> _Entries shown_
(* ===== verification/Sort.v ===== *)
(** * Sorting in the user-space library
    ([src/src/lib/sys/sys/util/sort.c], [sys_memory_exchange] of
    [lib/sys/sys/memory/memory.c]).

    An array of [count] elements of [size] bytes in memory; the callback sees the
    bytes of two elements. *)
From stdpp Require Import base tactics list numbers option sorting.
From Stdlib Require Import ZArith Lia.
From S2P Require Import Prelude Bytes Store.
#[local] Open Scope Z_scope.

Definition put (m : mem) (a x : Z) : mem := fun b => if b =? a then x else m b.

Fixpoint exchange_loop (n : nat) (m : mem) (a b : Z) : mem :=
  match n with
  | O => m
  | S n => let tmp := m a in exchange_loop n (put (put m a (m b)) b tmp) (a + 1) (b + 1)
  end.

Definition sys_memory_exchange (m : mem) (a b length : Z) : mem := exchange_loop (Z.to_nat length) m a b.

Section sort.
Context (size : Z) (switch_callback : list Z -> list Z -> bool).

Definition element (m : mem) (data i : Z) : list Z := mem_read m (data + size * i) size.

(** [for (j=0;j<count;j++)], [n] rounds from [j] on. *)
Fixpoint partition_loop (n : nat) (m : mem) (data count i j : Z) : mem * Z :=
  match n with
  | O => (m, i)
  | S n =>
    if switch_callback (element m data j) (element m data count)
    then partition_loop n (sys_memory_exchange m (data + size * i) (data + size * j) size) data count (i + 1) (j + 1)
    else partition_loop n m data count i (j + 1)
  end.

(** [None]: the fuel is used up. *)
Fixpoint sys_sort (fuel : nat) (m : mem) (data count : Z) : option mem :=
  match fuel with
  | O => None
  | S fuel =>
    if count <=? 1 then Some m
    else
      let count := count - 1 in
      let '(m, i) := partition_loop (Z.to_nat count) m data count 0 0 in
      let m := sys_memory_exchange m (data + size * i) (data + size * count) size in
      m ← (if 1 <? i then sys_sort fuel m data i else Some m);
      let i := i + 1 in
      if i <? count then sys_sort fuel m (data + size * i) (count - i + 1) else Some m
  end.

(** The array as a list. *)
Definition elements (m : mem) (data count : Z) : list (list Z) := element m data <$> seqZ 0 count.
End sort.

(** ** Exchanging elements *)

Lemma exchange_loop_ok n : forall m a b x, a = b \/ a + Z.of_nat n <= b \/ b + Z.of_nat n <= a ->
  exchange_loop n m a b x = if (a <=? x) && (x <? a + Z.of_nat n) then m (b + (x - a)) else if (b <=? x) && (x <? b + Z.of_nat n) then m (a + (x - b)) else m x.
Proof.
  induction n as [| n IH]; intros m a b x Hd; cbn [exchange_loop]; [acases; done|].
  rewrite IH by lia. unfold put. acases; try done; try (f_equal; lia); subst; try lia; f_equal; lia.
Qed.

Section proofs.
Context (size : Z) (Hsize : 0 <= size) (lt : list Z -> list Z -> bool).

Abbreviation el := (element size).

Definition swap (i j k : Z) : Z := if k =? i then j else if k =? j then i else k.

Lemma apart i j : i = j \/ size * i + size <= size * j \/ size * j + size <= size * i.
Proof. destruct (Z.lt_trichotomy i j) as [? | [? | ?]]; [right; left; nia | by left | right; right; nia]. Qed.

Lemma exchange_ok m data i j x : let m' := sys_memory_exchange m (data + size * i) (data + size * j) size in
  (forall k, el m' data k = el m data (swap i j k)) /\
  ((forall k, k = i \/ k = j -> ~ (data + size * k <= x < data + size * k + size)) -> m' x = m x).
Proof.
  intros m'. assert (Hm : forall x, m' x = if (data + size * i <=? x) && (x <? data + size * i + size) then m (data + size * j + (x - (data + size * i)))
    else if (data + size * j <=? x) && (x <? data + size * j + size) then m (data + size * i + (x - (data + size * j))) else m x).
  { intros y. unfold m', sys_memory_exchange. rewrite exchange_loop_ok; rewrite Z2Nat.id by done; [done|].
    destruct (apart i j) as [-> | ?]; lia. }
  split.
  - intros k. unfold element, swap. apply mem_read_ext. intros q Hq. rewrite Hm.
    assert (Hin : forall c, (data + size * c <=? data + size * k + q) && (data + size * k + q <? data + size * c + size) = (k =? c)).
    { intros c. destruct (Z.eqb_spec k c) as [-> | Hne]; acases; try done. exfalso. destruct (apart k c); [done | lia]. }
    rewrite !Hin. destruct (Z.eqb_spec k i) as [-> |]; [f_equal; lia|]. destruct (Z.eqb_spec k j) as [-> |]; [f_equal; lia | done].
  - intros Hx. rewrite Hm. pose proof (Hx i ltac:(auto)). pose proof (Hx j ltac:(auto)). acases; done.
Qed.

> _Task details_
For the listing above, print only the lines starting at the line containing "Fixpoint partition_loop (n" and ending at the line containing "if switch_callback (element", exactly, both included.

> _Answer box_
Fixpoint partition_loop (n : nat) (m : mem) (data count i j : Z) : mem * Z :=
  match n with
  | O => (m, i)
  | S n =>
    if switch_callback (element m data j) (element m data count)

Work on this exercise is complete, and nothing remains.